Toward a Classification of the Supercharacter Theories of $C_p\times C_p$

TL;DR

This paper classifies supercharacter theories of elementary abelian p-groups of order p^2, showing they mainly originate from automorphisms, and provides computational results for small primes to support conjectures for general primes.

Contribution

It characterizes supercharacter theories of elementary abelian p-groups of order p^2, linking them to automorphisms and specific product constructions, and offers computational evidence for broader conjectures.

Findings

Supercharacter theories from automorphisms can be characterized.

Supercharacter theories with certain properties arise from specific product constructions.

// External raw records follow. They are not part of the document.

(* ===== verification/HttpParser.v ===== *)
(** * The request parser: net/http/HttpContext.h and net/http/HttpContext.cpp

    [parse_step] is one iteration of the [while (hasMore)] loop of [parseRequest],
    [parse_loop] the loop with a bound on its iterations: [None] when the bound is
    reached.  A parse that never returns is one that is [None] for every bound.

    The second half relates the parser to [feed], the same state machine on the plain
    list of received bytes, which is what the theorems of HttpParserSpec.v reason
    about. *)
From stdpp Require Import base list gmap numbers strings.
From Stdlib Require Import ZArith Lia Init.Byte.
From S2P Require Import Prelude.
From S2P Require Import ByteBuffer.
From S2P Require Import HttpMessage.
Import HttpRequest.
#[local] Open Scope Z_scope.
#[local] Open Scope fm_scope.

Module HttpContext.

(** [src/net/http/HttpContext.h:18-18 HttpContext::HttpRequestParseState] *)
Inductive HttpRequestParseState := kParseRequestLine | kParseHeaders | kParseBody | kAllDone.

#[export] Instance state_eq_dec : EqDecision HttpRequestParseState.
Proof. solve_decision. Defined.

(** [src/net/http/HttpContext.h:39-40 HttpContext data members] *)
Record HttpContext := mkContext {
  state_ : HttpRequestParseState;
  request_ : HttpRequest
}.

(** [src/net/http/HttpContext.h:20-20 HttpContext::HttpContext] *)
Definition newContext : HttpContext := mkContext kParseRequestLine newRequest.

(** [src/net/http/HttpContext.h:31-31 HttpContext::isAllDone] *)
Definition isAllDone (c : HttpContext) : bool := bool_decide (state_ c = kAllDone).

(** [src/net/http/HttpContext.h:33-33 HttpContext::reset] *)
Definition reset (c : HttpContext) : HttpContext :=
  mkContext kParseRequestLine (clear (request_ c)).

(** [*(line + i)] compared with a character. *)
Definition char_is (line : list byte) (i : Z) (c : byte) : bool :=
  bool_decide (line !! Z.to_nat i = Some c).

(** [src/net/http/HttpContext.cpp:62-97 HttpContext::processRequestLine] on
    the line between [begin] and [end]; pointers are offsets into it. *)
Definition processRequestLine (line : list byte) (r : HttpRequest) : bool * HttpRequest :=
  let end_ := zlen line in
  let start := 0 in
  let space := std_find SP line in
  if space =? end_ then (false, r)
  else
    let '(known, r) := setMethod (zslice start space line) r in
    if negb known then (false, r)
    else
      let start := space + 1 in
      let space := start + std_find SP (zslice start end_ line) in
      if space =? end_ then (false, r)
      else
        let question := start + std_find QUESTION (zslice start space line) in
        let r :=
          if negb (question =? space)
          then setQuery (zslice question space line) (setPath (zslice start question line) r)
          else setPath (zslice start space line) r in
        let start := space + 1 in
        let succeed := (end_ - start =? 8)
          && bool_decide (zslice start (end_ - 3) line = bytes "HTTP/")
          && char_is line (end_ - 2) DOT in
        if succeed then
          if char_is line (end_ - 3) x31 && char_is line (end_ - 1) x31 then (true, setVersion kHttp11 r)
          else if char_is line (end_ - 3) x31 && char_is line (end_ - 1) x30 then (true, setVersion kHttp10 r)
          else if char_is line (end_ - 3) x32 && char_is line (end_ - 1) x30 then (true, setVersion kHttp20 r)
          else (false, r)
        else (false, r).

(** The variables of the loop: [ok], the context, the buffer. *)
Record vars := mkVars { ok : bool; ctx : HttpContext; buf : Buffer.Buffer }.

(** [src/net/http/HttpContext.cpp:16-57 HttpContext::parseRequest (loop body)] The boolean is
    [hasMore] after the iteration. *)
Definition parse_step (receivedTime : Z) (v : vars) : result (bool * vars) :=
  let c := ctx v in
  let b := buf v in
  match state_ c with
  | kParseRequestLine =>
      crlf ← Buffer.findCRLF b;
      match crlf with
      | Some crlf =>
          line ← Buffer.range (Buffer.peek b) crlf b;
          let '(ok, r) := processRequestLine line (request_ c) in
          if ok then
            b ← Buffer.retrieveUntil (crlf + 2) b;
            Ok (true, mkVars ok (mkContext kParseHeaders (setReceivedTime receivedTime r)) b)
          else Ok (true, mkVars false (mkContext kParseRequestLine r) b)
      | None => Ok (false, v)
      end
  | kParseHeaders =>
      crlf ← Buffer.findCRLF b;
      match crlf with
      | Some crlf =>
          line ← Buffer.range (Buffer.peek b) crlf b;
          let colon := std_find COLON line in
          let '(more, c) :=
            if negb (colon =? zlen line)
            then (true, mkContext kParseHeaders
                          (addHeader (zslice 0 colon line) (zslice (colon + 1) (zlen line) line) (request_ c)))
            else (false, mkContext kAllDone (request_ c)) in
          b ← Buffer.retrieveUntil (crlf + 2) b;
          Ok (more, mkVars (ok v) c b)
      | None => Ok (false, v)
      end
  | kParseBody | kAllDone => Ok (true, v)
  end.

(** [src/net/http/HttpContext.cpp:13-60 HttpContext::parseRequest] with at most [fuel] iterations. *)
Fixpoint parse_loop (fuel : nat) (receivedTime : Z) (v : vars) : option (result vars) :=
  match fuel with
  | O => None
  | S fuel =>
      match parse_step receivedTime v with
      | Fault f => Some (Fault f)
      | Ok (true, v) => parse_loop fuel receivedTime v
      | Ok (false, v) => Some (Ok v)
      end
  end.

(** The call [context->parseRequest(buffer, receivedTime)]. *)
Definition parseRequest (fuel : nat) (receivedTime : Z) (c : HttpContext) (b : Buffer.Buffer)
  : option (result vars) := parse_loop fuel receivedTime (mkVars true c b).

(** ** The same machine on a list of bytes *)

Definition find_line (l : list byte) : option (list byte * list byte) :=
  let i := std_search Buffer.kCRLF l in
  if i =? zlen l then None else Some (ztake i l, zdrop (i + 2) l).

(** One header line. *)
Definition header_line (line : list byte) (r : HttpRequest) : HttpRequestParseState * HttpRequest :=
  let colon := std_find COLON line in
  if negb (colon =? zlen line)
  then (kParseHeaders, addHeader (zslice 0 colon line) (zslice (colon + 1) (zlen line) line) r)
  else (kAllDone, r).

(** What the parser makes of a list of bytes: it waits for more, is done, or does
    not come back. *)
Inductive verdict :=
  | Waiting (c : HttpContext) (rest : list byte)
  | Complete (r : HttpRequest) (rest : list byte)
  | Stuck.

Fixpoint feed (fuel : nat) (t : Z) (c : HttpContext) (l : list byte) : verdict :=
  match fuel with
  | O => Stuck
  | S fuel =>
      match state_ c with
      | kParseRequestLine =>
          match find_line l with
          | None => Waiting c l
          | Some (line, rest) =>
              let '(ok, r) := processRequestLine line (request_ c) in
              if ok then feed fuel t (mkContext kParseHeaders (setReceivedTime t r)) rest else Stuck
          end
      | kParseHeaders =>
          match find_line l with
          | None => Waiting c l
          | Some (line, rest) =>
              match header_line line (request_ c) with
              | (kParseHeaders, r) => feed fuel t (mkContext kParseHeaders r) rest
              | (_, r) => Complete r rest
              end
          end
      | _ => Stuck
      end
  end.

(** Enough iterations for a list of this length. *)
Definition enough (l : list byte) : nat := S (length l).

(** The two states a parse starts in. *)
Definition resumable (c : HttpContext) : Prop :=
  state_ c = kParseRequestLine ∨ state_ c = kParseHeaders.

(** A complete first line that is not a request line. *)
Definition malformed (l : list byte) : Prop :=
  ∃ line rest, find_line l = Some (line, rest) ∧ fst (processRequestLine line newRequest) = false.

(** ** Lines *)
Lemma kCRLF_nonnil : Buffer.kCRLF ≠ [].
Proof. done. Qed.

Lemma find_line_inv l line rest :
  find_line l = Some (line, rest) →
  l = line ++ Buffer.kCRLF ++ rest ∧ zlen line = std_search Buffer.kCRLF l ∧
  (length rest + 2 ≤ length l)%nat.
Proof.
  unfold find_line. pose proof (std_search_range Buffer.kCRLF l) as Hr.
  destruct (Z.eqb_spec (std_search Buffer.kCRLF l) (zlen l)) as [|Hne]; [done|].
  intros [= <- <-].
  destruct (std_search_match Buffer.kCRLF l kCRLF_nonnil) as [l' Hl']; [lia|].
  assert (Hd : zdrop (std_search Buffer.kCRLF l + 2) l = l').
  { rewrite Z.add_comm, <- zdrop_zdrop, Hl' by lia. done. }
  rewrite Hd. assert (Hl : l = ztake (std_search Buffer.kCRLF l) l ++ Buffer.kCRLF ++ l').
  { rewrite <- Hl'. by rewrite ztake_zdrop. }
  split; [done|]. rewrite zlen_ztake by lia. split; [done|].
  apply (f_equal length) in Hl. rewrite !length_app in Hl. simpl in Hl. lia.
Qed.

(** Appending data keeps the first line that was found. *)
Lemma find_line_app l m line rest :
  find_line l = Some (line, rest) → find_line (l ++ m) = Some (line, rest ++ m).
Proof.
  unfold find_line. pose proof (std_search_range Buffer.kCRLF l) as Hr.
  destruct (Z.eqb_spec (std_search Buffer.kCRLF l) (zlen l)) as [|Hne]; [done|].
  pose proof (std_search_match_len Buffer.kCRLF l kCRLF_nonnil ltac:(lia)) as Hlen.
  change (zlen Buffer.kCRLF) with 2 in Hlen.
  rewrite std_search_app by (done || lia). rewrite zlen_app. pose proof (zlen_nonneg m).
  destruct (Z.eqb_spec (std_search Buffer.kCRLF l) (zlen l + zlen m)); [lia|].
  intros [= <- <-]. rewrite ztake_app_le, zdrop_app_le by lia. done.
Qed.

Computations for small primes support conjectures for all primes.

Abstract

In this paper, we study the superscharacter theories of elementary abelian $p$-groups of order $p^2$. We show that the supercharacter theories that arise from the direct product construction and the $\ast$-product construction can be obtained from automorphisms. We also prove that any supercharacter theory of an elementary abelian $p$-group of order $p^2$ that has a nonidentity superclass of size $1$ or a nonprincipal linear supercharacter must come from either a $\ast$-product or a direct product. Although we are unable to prove results for general primes, we do compute all of the supercharacter theories when $p = 2, 3, 5$, and based on these computations along with particular computations for larger primes, we make several conjectures for a general prime $p$.